* _About this exercise_
Copy out word for word the line with "slice_rows : forall" and the lines that follow it in the listing below, up to the final one.
#### Provided data
(* ===== verification/Executor.v ===== *)
(** * The executor

    [crates/infralens-query/src/executor]: operators that pull record
    batches from their child.  The trait is a class, a boxed operator hides
    its state type, and each operator is an instance over the state of its
    child.  A loop over a child is bounded by the number of batches the child
    can still give ([budget]). *)

From Stdlib Require Import ZArith Lia ZifyBool.
From stdpp Require Import base tactics list numbers option strings gmap.
From S2P Require Import Prelude Text Float64 Codec Model Arrow Fs Wal SSTable Partition Compaction Engine Ast Lexer Parser Plan Eval.

(** ** The trait *)

Abbreviation polled := (outcome QueryError (option RecordBatch)).

Class PhysicalOperator (S : Type) := {
  op_schema : S -> Schema;
  poll_next : S -> polled * S;
  (** An upper bound on the batches still to come. *)
  budget : S -> nat
}.

(** A batch uses up some of the budget. *)
Class OperatorLaws (S : Type) `{PhysicalOperator S} := {
  poll_budget : forall s b s', poll_next s = (Ret (Some b), s') -> (budget s' < budget s)%nat
}.

(** [while let Some(b) = op.poll_next()? { batches.push(b); }]. *)
Fixpoint drain_loop {S} `{PhysicalOperator S} (fuel : nat) (s : S) (acc : list RecordBatch) : outcome QueryError (list RecordBatch) * S :=
  match fuel with
  | O => (Panic, s)
  | Datatypes.S fuel =>
      match poll_next s with
      | (Ret (Some b), s) => drain_loop fuel s (acc ++ [b])
      | (Ret None, s) => (Ret acc, s)
      | (Fail e, s) => (Fail e, s)
      | (Panic, s) => (Panic, s)
      end
  end.

Definition drain {S} `{PhysicalOperator S} (s : S) : outcome QueryError (list RecordBatch) * S :=
  drain_loop (Datatypes.S (budget s)) s [].

(** ** Scan ([scan.rs]) *)

Record ScanOperator := { so_schema : Schema; so_batches : list RecordBatch; so_batch_size : nat }.

Definition scan_poll (s : ScanOperator) : polled * ScanOperator :=
  match so_batches s with
  | [] => (Ret None, s)
  | b :: bs => (Ret (Some b), {| so_schema := so_schema s; so_batches := bs; so_batch_size := so_batch_size s |})
  end.

#[export] Instance scan_operator : PhysicalOperator ScanOperator := {
  op_schema := so_schema;
  poll_next := scan_poll;
  budget := fun s => length (so_batches s)
}.

#[export] Instance scan_laws : OperatorLaws ScanOperator.
Proof. split. intros [sch [|b0 bs] n] b s' [= <- <-]. simpl. lia. Qed.

Definition infralens_storage_schema_for (table : string) : outcome QueryError Schema :=
  if (table =? "logs")%string then Ret log_schema
  else if (table =? "metrics")%string then Ret metric_schema
  else if (table =? "traces")%string then Ret span_schema
  else Fail (Bind (Msg "unknown table '{other}'" [AStr table])).

Definition signal_for_table (table : string) : outcome QueryError Z :=
  if (table =? "logs")%string then Ret 0
  else if (table =? "metrics")%string then Ret 1
  else if (table =? "traces")%string then Ret 2
  else Fail (Bind (Msg "unknown table '{other}'" [AStr table])).

(** ** Filter ([filter.rs]) and limit ([limit.rs]) *)

Record FilterOperator (S : Type) := { fo_child : S; fo_predicate : Expr }.
Arguments fo_child {S} f. Arguments fo_predicate {S} f.

Definition filter_new {S} (child : S) (predicate : Expr) : FilterOperator S := {| fo_child := child; fo_predicate := predicate |}.

Record LimitOperator (S : Type) := { lo_child : S; lo_remaining : Z; lo_skip : Z }.
Arguments lo_child {S} l. Arguments lo_remaining {S} l. Arguments lo_skip {S} l.

Definition limit_new {S} (child : S) (limit offset : Z) : LimitOperator S := {| lo_child := child; lo_remaining := limit; lo_skip := offset |}.

(** [RecordBatch::slice], within the rows of the batch. *)
Class SliceKernel := {
  slice : RecordBatch -> nat -> nat -> RecordBatch;
  slice_rows : forall b off len, batch_fits (rb_schema b) (rb_columns b) = true -> (off + len <= num_rows b)%nat ->
    rb_schema (slice b off len) = rb_schema b /\ num_rows (slice b off len) = len /\
    batch_fits (rb_schema b) (rb_columns (slice b off len)) = true /\
    batch_rows (slice b off len) = take len (drop off (batch_rows b))
}.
########
* _Result_
  slice_rows : forall b off len, batch_fits (rb_schema b) (rb_columns b) = true -> (off + len <= num_rows b)%nat ->
    rb_schema (slice b off len) = rb_schema b /\ num_rows (slice b off len) = len /\
    batch_fits (rb_schema b) (rb_columns (slice b off len)) = true /\
    batch_rows (slice b off len) = take len (drop off (batch_rows b))
}.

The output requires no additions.